RANK is an independent biomarker of poor prognosis in estrogen receptor-negative breast cancer and a therapeutic target in patient-derived xenografts

Despite strong preclinical data, the therapeutic benefit of the RANKL inhibitor denosumab in BC patients, beyond its bone-related effects, is unclear. Here, we investigated the prognostic value of RANK expression and its functionality in human BC. We analyzed RANK and RANKL expression in more than 1500 BC cases (777 being estrogen receptor-negative (ER-)) from four independent cohorts. We confirmed that RANK was more frequently expressed in ER- tumors, but it is also found in a subset of ER+ tumors.

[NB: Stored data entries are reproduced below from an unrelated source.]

(** X9. From 26 turns on the gain no longer changes: every further factor
    is the double 1.0, and the gain is 0.6072529350088814, which [main]
    prints as 0.607252935009. *)
Theorem generate_cordic_lut_gain_limit (math_atan pow_two_frac : float -> float)
  (n_iter : Z) :
  26 <= n_iter <= int_overflow ->
  (exists angles,
     generate_cordic_lut math_atan pow_two_frac n_iter = Ok (angles, gain_limit)) /\
  format_12f gain_limit = "0.607252935009"%string.
Proof.
  intros [Hlo Hhi]. split; [| vm_compute; reflexivity].
  exists (angle_table math_atan n_iter).
  rewrite generate_cordic_lut_ok by exact Hhi.
  rewrite gain_stable by exact Hlo. reflexivity.
Qed.

Lemma generate_cordic_lut_gain_limit_witness :
  (exists angles,
     generate_cordic_lut atan_sample pow_frac_sample 32 = Ok (angles, gain_limit)) /\
  format_12f gain_limit = "0.607252935009"%string.
Proof.
  apply (generate_cordic_lut_gain_limit atan_sample pow_frac_sample 32).
  split; [lia | unfold int_overflow; lia].
Defined.
(** * storageImageUpdater: the image download / upload pipeline

    A shallow embedding of [storageImageUpdater.py]: the configuration
    record, [FileUploader.download_image], [FileUploader.upload_file] and
    [ProcessManager.run], together with the parts of the Python library
    they call ([urllib.parse.urlparse], [os.path.basename], [os.path.join],
    [str] on integers).

    Conventions.
    - Python [str] values are [string]; [bytes] values are [list byte].
    - Integer columns of a row ([ProductId], [MediaId], [Order]) are [Z];
      [str(n)] and [f"{n}"] are stdpp's decimal [pretty].
    - The network is an oracle: what the download and each POST attempt
      meet is given by a [Remote] record, one per pipeline.
    - Files are a finite map from paths to contents; the clock is an
      integer number of seconds, advanced by [asyncio.sleep].
    - Whether the file of a download can be opened for writing is part of
      the oracle; a write that fails is a body that breaks.  A file that
      exists can be read; reading a file that does not exist raises.
    - What [to_excel] writes into the workbook is the work of [openpyxl]; it
      is a parameter, [Workbook].
    - The event loop is the one of [asyncio], with answers and timers that
      come in the order in which they were awaited: the tasks of a
      [gather] are started in task order, each runs until it awaits, and
      those that wait are resumed in task order; when a task raises, the
      others are cancelled where they wait.  [upload_file] and its loop are
      given twice: awaited on their own ([upload_file], [attempts]) and as
      coroutines next to others ([upload_file_coroutine],
      [attempts_coroutine]); [run_upload_file_coroutine] shows that the two
      agree.
    - [request_delay] is a float that the source never computes with; it
      is a rational here.
    - Calls to [logging] are left out. *)

From Stdlib Require Import ZArith QArith Lia Ascii String List Strings.Byte.
From stdpp Require Import base tactics option list strings pretty gmap.

Local Open Scope Z_scope.

(** ** Python results *)

(** Exceptions that the modelled code raises or catches.  All of them are
    subclasses of [Exception]. *)
Inductive exn : Type :=
| ValueError          (* urllib.parse: malformed network location *)
| FileNotFoundError   (* open(path, "rb") on a missing file *)
| OSError             (* open(path, "wb") on a path that cannot be created *)
| TimeoutError        (* asyncio.TimeoutError *)
| TransportError.     (* requests / aiohttp connection and protocol errors *)

Inductive pyresult (A : Type) : Type :=
| Returned (a : A)
| Raised (e : exn).
Arguments Returned {A} a.
Arguments Raised {A} e.

(** ** Strings the way Python slices and searches them *)
Module pystr.

Fixpoint take (n : nat) (s : string) : string :=
  match n, s with
  | S n', String c r => String c (take n' r)
  | _, _ => EmptyString
  end.

Fixpoint drop (n : nat) (s : string) : string :=
  match n, s with
  | S n', String _ r => drop n' r
  | _, _ => s
  end.

(** [s.find(c)] for a one-character needle described by a predicate:
    the index of the first character satisfying [p]. *)
Fixpoint find (p : ascii → bool) (s : string) : option nat :=
  match s with
  | EmptyString => None
  | String c r => if p c then Some O else S <$> find p r
  end.

(** [s.find(c, start)]. *)
Definition find_from (p : ascii → bool) (start : nat) (s : string)
  : option nat :=
  (λ i, (start + i)%nat) <$> find p (drop start s).

(** [s.rfind(c)]: the index of the last character satisfying [p]. *)
Fixpoint rfind (p : ascii → bool) (s : string) : option nat :=
  match s with
  | EmptyString => None
  | String c r =>
      match rfind p r with
      | Some i => Some (S i)
      | None => if p c then Some O else None
      end
  end.

Fixpoint all (p : ascii → bool) (s : string) : bool :=
  match s with
  | EmptyString => true
  | String c r => p c && all p r
  end.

In ER- BC, RANK expression was independently associated with poor outcome, especially in postmenopausal patients and those who received adjuvant chemotherapy. Gene expression analyses unraveled distinct biology associated with RANK in relation to ER expression and menopause, and enhanced RANK activation in ER- postmenopausal tumors. Functional studies and transcriptomic analyses in ER- RANK+ patients-derived orthoxenografts demonstrated that activation of RANK signaling pathway promotes tumor cell proliferation and stemness, and regulates multiple biological processes including tumor immune surveillance and metabolism. Our results demonstrate that RANK expression is an independent poor prognosis biomarker in postmenopausal ER- BC patients and support the rational of using RANK pathway inhibitors in combination with chemotherapy in ER- BC.